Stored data
(* ===== verification/PrefillOutput.v ===== *)
(** * Processing a prefill batch

    [process_batch_result_prefill] gives every request its first token.  A
    request that finishes hands its slots to the tree or back to the
    allocator; the others share their complete pages with the tree and go on
    as rows of a decode batch. *)

From Stdlib Require Import QArith.
From S2P Require Import Prelude Allocator PagedAllocator PagedProofs SWAAllocator ReqPool SamplingParams Request KVAllocator FreeGroups.
From S2P Require Import RadixCache RadixInv RadixOwn RadixInsert RadixLocks RadixEvict RadixReq SchedulePolicy PrefixCache PrefillAdder ScheduleBatch TreeCache Scheduler.
From S2P Require Import BatchKernels BatchMemory MemoryAccount BatchExtend BatchRetract SchedulerProofs BatchDecode SchedulerDecode LiveRows OutputProcessor OutputProofs.
Open Scope Z_scope.

(** ** One request *)

Section row.
Context (hash : list Z → Z) (clock : nat → Z) (ps : nat) (Hps : (0 < ps)%nat).
#[local] Instance rwkv : KVAllocator ps Paged.t := paged_kv ps.
Abbreviation sched := (Scheduler (A := Paged.t)).
Implicit Types (s : sched) (m : memory Paged.t) (p : ReqPool.t) (c : RadixCache) (G : gmap nat path) (x : row).
(* ===== verification/EventLoop.v ===== *)
(** * The event loop

    One iteration of [event_loop_normal] picks a batch, runs the model and
    processes the result.  With nothing waiting, a batch whose requests fit
    the pool together is decoded to its end: every step finds its memory, no
    request is retracted, and the idle check of [check_memory] passes when all
    of them have finished. *)

From Stdlib Require Import QArith.
From S2P Require Import Prelude Allocator PagedAllocator PagedProofs SWAAllocator ReqPool SamplingParams Request KVAllocator FreeGroups.
From S2P Require Import RadixCache RadixInv RadixOwn RadixInsert RadixLocks RadixEvict RadixReq SchedulePolicy PrefixCache PrefillAdder ScheduleBatch TreeCache Scheduler.
From S2P Require Import BatchKernels BatchMemory MemoryAccount BatchRetract BatchDecode SchedulerDecode LiveRows OutputProcessor PoolFrame OutputProofs.
Open Scope Z_scope.

(** ** The demand of a batch *)

(** The tokens a request may come to hold, in whole pages. *)
Definition max_new (r : Req.t) : Z := default 0 (SamplingParams.max_new_tokens (Req.sampling_params r)).
Definition budget (ps : nat) (r : Req.t) : Z :=
  cdiv (len (Req.origin_input_ids r) + max_new r) (Z.of_nat ps) * Z.of_nat ps.
Definition demand (ps : nat) (rs : list Req.t) : Z := zsum (budget ps <$> rs).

*WHAT YOU HAVE TO DO*
Reply with the lines from the first line of the entries through the line that contains "processes the result.", repeated exactly with both ends kept, and with nothing else.

*SOLUTION*
(* ===== verification/PrefillOutput.v ===== *)
(** * Processing a prefill batch

    [process_batch_result_prefill] gives every request its first token.  A
    request that finishes hands its slots to the tree or back to the
    allocator; the others share their complete pages with the tree and go on
    as rows of a decode batch. *)

From Stdlib Require Import QArith.
From S2P Require Import Prelude Allocator PagedAllocator PagedProofs SWAAllocator ReqPool SamplingParams Request KVAllocator FreeGroups.
From S2P Require Import RadixCache RadixInv RadixOwn RadixInsert RadixLocks RadixEvict RadixReq SchedulePolicy PrefixCache PrefillAdder ScheduleBatch TreeCache Scheduler.
From S2P Require Import BatchKernels BatchMemory MemoryAccount BatchExtend BatchRetract SchedulerProofs BatchDecode SchedulerDecode LiveRows OutputProcessor OutputProofs.
Open Scope Z_scope.

(** ** One request *)

Section row.
Context (hash : list Z → Z) (clock : nat → Z) (ps : nat) (Hps : (0 < ps)%nat).
#[local] Instance rwkv : KVAllocator ps Paged.t := paged_kv ps.
Abbreviation sched := (Scheduler (A := Paged.t)).
Implicit Types (s : sched) (m : memory Paged.t) (p : ReqPool.t) (c : RadixCache) (G : gmap nat path) (x : row).
(* ===== verification/EventLoop.v ===== *)
(** * The event loop

    One iteration of [event_loop_normal] picks a batch, runs the model and
    processes the result.  With nothing waiting, a batch whose requests fit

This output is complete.